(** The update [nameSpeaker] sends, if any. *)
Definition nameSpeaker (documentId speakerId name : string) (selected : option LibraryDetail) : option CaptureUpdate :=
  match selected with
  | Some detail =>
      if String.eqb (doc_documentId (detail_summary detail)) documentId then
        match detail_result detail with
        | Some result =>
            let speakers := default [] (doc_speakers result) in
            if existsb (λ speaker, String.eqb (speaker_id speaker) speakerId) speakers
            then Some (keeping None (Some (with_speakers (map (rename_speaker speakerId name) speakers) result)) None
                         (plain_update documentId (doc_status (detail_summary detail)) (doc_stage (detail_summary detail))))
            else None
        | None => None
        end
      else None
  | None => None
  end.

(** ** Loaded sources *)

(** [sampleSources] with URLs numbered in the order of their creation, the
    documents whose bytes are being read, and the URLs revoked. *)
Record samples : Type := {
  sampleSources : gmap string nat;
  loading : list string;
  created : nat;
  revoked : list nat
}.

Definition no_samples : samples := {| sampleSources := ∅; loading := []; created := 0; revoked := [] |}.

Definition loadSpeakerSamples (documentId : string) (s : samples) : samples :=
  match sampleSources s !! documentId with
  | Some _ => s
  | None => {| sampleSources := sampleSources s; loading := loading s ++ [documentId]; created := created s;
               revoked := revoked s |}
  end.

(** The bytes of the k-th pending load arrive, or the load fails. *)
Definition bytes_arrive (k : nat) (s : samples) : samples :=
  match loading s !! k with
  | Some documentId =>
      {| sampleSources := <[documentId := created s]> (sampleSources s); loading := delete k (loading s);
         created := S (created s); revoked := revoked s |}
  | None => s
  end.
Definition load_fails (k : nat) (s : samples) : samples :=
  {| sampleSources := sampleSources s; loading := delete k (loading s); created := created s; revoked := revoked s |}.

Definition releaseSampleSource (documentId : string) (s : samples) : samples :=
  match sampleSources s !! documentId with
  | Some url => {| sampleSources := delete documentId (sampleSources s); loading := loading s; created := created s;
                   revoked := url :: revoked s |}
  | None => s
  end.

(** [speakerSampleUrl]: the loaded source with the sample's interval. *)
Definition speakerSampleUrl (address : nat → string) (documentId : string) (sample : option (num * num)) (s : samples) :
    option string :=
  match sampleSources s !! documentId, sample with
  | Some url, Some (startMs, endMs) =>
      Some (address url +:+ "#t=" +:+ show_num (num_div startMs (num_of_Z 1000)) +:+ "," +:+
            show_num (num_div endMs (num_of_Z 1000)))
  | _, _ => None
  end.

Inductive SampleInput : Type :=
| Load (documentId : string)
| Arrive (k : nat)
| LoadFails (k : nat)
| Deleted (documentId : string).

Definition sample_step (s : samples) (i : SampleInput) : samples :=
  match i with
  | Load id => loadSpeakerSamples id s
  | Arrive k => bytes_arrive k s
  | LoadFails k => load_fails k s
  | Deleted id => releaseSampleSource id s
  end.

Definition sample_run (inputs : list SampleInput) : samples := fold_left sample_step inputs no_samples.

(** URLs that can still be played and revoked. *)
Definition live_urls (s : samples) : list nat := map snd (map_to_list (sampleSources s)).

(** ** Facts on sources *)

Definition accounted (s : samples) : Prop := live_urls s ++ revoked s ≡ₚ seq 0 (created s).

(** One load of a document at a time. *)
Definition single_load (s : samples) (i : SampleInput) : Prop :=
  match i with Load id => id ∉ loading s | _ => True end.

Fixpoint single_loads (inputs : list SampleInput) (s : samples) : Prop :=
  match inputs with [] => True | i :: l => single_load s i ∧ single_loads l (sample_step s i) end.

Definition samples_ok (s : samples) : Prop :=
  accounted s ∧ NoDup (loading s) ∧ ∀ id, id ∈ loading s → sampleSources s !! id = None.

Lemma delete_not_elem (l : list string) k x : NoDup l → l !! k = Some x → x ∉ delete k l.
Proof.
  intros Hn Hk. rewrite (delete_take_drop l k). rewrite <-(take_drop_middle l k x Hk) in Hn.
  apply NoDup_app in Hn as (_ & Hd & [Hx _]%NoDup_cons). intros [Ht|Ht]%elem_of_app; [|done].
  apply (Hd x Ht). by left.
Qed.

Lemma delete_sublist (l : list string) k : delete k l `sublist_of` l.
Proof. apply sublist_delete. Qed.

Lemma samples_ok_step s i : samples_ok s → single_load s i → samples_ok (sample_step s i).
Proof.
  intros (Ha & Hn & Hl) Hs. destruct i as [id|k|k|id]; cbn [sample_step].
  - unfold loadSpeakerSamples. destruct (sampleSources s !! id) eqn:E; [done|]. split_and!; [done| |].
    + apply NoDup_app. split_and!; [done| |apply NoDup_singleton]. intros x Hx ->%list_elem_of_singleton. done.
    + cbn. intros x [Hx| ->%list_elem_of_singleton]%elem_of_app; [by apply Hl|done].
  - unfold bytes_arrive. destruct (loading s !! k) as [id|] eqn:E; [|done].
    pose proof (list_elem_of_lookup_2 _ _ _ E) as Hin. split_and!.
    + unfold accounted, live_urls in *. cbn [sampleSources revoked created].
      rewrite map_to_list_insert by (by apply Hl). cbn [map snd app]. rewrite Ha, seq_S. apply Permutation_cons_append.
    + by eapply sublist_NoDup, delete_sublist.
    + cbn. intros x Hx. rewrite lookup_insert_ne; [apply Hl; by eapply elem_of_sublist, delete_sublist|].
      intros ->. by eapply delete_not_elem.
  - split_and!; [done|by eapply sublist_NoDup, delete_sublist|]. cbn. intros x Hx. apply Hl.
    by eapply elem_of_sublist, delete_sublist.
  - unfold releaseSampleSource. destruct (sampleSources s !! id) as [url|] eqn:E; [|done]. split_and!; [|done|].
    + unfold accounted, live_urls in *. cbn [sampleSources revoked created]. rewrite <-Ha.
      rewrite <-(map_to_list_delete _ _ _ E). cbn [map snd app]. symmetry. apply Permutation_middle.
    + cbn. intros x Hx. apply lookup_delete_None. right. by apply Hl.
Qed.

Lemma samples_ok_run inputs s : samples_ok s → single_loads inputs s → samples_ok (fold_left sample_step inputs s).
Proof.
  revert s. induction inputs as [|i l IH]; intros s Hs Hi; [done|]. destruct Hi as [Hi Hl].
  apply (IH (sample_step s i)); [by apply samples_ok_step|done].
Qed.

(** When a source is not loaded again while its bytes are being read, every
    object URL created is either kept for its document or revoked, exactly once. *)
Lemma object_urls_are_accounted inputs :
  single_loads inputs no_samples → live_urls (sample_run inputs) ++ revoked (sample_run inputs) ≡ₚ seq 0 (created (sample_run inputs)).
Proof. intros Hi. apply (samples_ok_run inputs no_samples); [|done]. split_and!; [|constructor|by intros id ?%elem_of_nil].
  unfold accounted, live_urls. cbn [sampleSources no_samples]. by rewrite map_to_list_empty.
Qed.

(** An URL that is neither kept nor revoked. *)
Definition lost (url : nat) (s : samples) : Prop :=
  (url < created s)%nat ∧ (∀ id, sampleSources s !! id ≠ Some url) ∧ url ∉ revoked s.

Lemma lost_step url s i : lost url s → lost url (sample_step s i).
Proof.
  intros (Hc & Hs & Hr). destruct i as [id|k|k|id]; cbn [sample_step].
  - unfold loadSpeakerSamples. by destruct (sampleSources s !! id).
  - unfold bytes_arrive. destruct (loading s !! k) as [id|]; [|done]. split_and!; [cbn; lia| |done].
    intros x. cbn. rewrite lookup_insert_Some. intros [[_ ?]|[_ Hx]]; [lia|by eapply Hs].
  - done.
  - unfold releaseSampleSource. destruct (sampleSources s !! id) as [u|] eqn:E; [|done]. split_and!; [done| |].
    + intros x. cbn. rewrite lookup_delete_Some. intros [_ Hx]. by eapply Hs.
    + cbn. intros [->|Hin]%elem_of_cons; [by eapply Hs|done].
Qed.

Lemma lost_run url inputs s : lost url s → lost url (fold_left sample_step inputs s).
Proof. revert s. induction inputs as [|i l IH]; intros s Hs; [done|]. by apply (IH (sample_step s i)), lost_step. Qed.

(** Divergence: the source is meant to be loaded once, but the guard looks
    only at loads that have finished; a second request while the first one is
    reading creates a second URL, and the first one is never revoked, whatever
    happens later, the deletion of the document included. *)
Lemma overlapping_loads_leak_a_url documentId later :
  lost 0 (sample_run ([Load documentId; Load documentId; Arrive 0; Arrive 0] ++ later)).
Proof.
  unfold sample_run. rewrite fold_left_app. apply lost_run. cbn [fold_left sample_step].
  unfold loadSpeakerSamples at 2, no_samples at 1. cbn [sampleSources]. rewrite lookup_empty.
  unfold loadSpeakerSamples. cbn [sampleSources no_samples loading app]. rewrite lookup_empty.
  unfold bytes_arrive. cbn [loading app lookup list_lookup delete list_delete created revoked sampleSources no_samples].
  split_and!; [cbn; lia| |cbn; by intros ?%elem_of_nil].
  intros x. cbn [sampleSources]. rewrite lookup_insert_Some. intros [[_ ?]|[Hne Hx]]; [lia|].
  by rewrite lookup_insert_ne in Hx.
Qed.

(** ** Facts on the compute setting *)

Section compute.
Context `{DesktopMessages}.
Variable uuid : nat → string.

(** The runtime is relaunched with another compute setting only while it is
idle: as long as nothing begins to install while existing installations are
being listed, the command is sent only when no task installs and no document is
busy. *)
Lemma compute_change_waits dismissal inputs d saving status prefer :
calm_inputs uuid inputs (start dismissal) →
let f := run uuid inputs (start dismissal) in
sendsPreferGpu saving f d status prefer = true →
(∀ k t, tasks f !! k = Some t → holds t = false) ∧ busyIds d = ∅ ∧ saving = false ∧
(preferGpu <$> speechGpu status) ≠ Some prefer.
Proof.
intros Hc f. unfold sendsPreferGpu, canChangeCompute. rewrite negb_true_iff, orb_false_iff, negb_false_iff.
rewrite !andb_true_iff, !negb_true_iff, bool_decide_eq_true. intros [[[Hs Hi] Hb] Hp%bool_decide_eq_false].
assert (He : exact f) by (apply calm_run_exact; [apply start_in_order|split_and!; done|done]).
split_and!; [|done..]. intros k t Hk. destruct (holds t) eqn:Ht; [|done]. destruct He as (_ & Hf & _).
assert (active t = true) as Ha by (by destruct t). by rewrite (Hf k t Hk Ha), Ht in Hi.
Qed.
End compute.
• • • • •
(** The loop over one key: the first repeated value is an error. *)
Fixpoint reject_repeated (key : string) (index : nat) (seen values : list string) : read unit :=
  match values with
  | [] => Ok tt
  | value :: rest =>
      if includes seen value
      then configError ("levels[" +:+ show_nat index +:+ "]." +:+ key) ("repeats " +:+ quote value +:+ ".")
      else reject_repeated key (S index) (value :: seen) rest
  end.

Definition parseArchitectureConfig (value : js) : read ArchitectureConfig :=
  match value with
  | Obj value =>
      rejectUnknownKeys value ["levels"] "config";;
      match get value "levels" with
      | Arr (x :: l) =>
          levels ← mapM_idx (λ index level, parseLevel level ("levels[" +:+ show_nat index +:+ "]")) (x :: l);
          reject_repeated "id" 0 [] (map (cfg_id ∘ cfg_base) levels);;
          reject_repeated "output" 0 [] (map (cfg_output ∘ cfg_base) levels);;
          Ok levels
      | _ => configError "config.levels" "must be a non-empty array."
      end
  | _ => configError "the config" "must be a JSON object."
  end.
• • • • •
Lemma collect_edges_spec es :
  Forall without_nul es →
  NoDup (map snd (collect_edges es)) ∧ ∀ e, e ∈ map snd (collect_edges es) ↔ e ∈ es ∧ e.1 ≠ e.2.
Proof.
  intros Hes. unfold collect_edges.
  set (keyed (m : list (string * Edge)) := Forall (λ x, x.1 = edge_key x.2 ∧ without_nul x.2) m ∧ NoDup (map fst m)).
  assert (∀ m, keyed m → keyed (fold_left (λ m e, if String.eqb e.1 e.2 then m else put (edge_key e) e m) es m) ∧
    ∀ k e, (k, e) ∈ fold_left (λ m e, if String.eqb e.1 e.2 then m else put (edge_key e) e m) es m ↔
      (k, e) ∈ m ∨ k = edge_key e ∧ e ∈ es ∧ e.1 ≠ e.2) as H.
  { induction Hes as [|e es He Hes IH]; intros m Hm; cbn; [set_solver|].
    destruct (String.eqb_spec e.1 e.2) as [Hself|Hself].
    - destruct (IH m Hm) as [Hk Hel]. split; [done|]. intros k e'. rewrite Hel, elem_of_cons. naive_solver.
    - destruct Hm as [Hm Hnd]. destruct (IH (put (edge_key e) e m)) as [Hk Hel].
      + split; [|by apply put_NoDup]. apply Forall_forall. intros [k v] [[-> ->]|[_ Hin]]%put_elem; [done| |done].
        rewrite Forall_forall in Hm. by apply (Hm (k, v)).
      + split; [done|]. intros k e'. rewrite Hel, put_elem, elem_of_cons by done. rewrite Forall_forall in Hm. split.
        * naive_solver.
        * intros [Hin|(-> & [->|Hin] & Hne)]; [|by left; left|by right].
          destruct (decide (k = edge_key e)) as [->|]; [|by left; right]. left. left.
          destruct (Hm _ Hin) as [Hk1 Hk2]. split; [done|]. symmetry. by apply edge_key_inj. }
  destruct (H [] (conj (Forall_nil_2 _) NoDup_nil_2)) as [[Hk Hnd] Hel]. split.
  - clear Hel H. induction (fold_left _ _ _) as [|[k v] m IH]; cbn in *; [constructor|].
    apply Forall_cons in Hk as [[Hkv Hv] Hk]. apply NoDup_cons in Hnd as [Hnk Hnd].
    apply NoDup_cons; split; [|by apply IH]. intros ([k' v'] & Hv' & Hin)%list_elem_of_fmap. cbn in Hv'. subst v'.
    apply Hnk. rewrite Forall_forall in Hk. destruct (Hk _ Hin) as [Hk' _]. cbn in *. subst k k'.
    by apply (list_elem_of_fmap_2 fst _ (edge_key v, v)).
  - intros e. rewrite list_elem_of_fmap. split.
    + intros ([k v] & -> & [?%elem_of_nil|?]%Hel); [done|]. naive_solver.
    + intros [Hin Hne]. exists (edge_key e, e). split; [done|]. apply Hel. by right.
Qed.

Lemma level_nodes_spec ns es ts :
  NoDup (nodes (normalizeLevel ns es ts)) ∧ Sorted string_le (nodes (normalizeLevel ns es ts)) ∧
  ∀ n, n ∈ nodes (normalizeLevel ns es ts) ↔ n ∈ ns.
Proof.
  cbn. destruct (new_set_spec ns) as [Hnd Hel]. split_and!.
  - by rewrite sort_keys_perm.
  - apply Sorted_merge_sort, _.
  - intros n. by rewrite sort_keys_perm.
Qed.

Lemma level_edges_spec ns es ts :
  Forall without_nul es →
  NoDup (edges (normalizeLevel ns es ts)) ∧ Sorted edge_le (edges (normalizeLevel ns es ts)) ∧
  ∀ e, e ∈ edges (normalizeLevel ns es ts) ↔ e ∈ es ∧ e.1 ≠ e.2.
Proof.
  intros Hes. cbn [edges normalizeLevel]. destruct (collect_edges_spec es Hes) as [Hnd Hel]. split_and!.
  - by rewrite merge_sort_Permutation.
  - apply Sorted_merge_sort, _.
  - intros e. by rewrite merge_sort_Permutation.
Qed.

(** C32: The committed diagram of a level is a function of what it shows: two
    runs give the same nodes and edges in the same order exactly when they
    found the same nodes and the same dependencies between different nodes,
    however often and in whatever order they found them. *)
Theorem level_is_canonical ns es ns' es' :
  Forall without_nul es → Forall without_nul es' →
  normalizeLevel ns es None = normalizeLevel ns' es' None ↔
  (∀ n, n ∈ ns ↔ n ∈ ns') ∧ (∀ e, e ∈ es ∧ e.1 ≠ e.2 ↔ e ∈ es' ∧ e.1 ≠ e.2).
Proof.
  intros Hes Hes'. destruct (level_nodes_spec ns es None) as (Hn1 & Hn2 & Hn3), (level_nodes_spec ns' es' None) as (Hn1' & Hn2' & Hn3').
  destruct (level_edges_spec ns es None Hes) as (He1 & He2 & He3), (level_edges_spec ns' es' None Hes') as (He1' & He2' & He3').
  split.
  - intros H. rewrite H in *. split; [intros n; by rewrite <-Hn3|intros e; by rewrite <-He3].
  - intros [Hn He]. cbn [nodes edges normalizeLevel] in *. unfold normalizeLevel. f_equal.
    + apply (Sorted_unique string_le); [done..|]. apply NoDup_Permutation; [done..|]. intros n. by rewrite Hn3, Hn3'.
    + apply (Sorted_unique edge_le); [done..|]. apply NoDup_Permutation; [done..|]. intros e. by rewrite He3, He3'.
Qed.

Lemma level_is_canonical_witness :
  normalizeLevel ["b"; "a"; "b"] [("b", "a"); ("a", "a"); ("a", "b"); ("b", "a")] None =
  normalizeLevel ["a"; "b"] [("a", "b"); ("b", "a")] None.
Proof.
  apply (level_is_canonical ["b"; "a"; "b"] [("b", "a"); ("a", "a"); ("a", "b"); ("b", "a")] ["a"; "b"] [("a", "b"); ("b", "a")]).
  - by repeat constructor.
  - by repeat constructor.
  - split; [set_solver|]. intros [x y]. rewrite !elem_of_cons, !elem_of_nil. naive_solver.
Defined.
• • • • •
» **AIM OF THE TASK**:
Each line above that includes the word "LoadFails" is to be copied.

» **ANSWER**:
| LoadFails (k : nat)
  | LoadFails k => load_fails k s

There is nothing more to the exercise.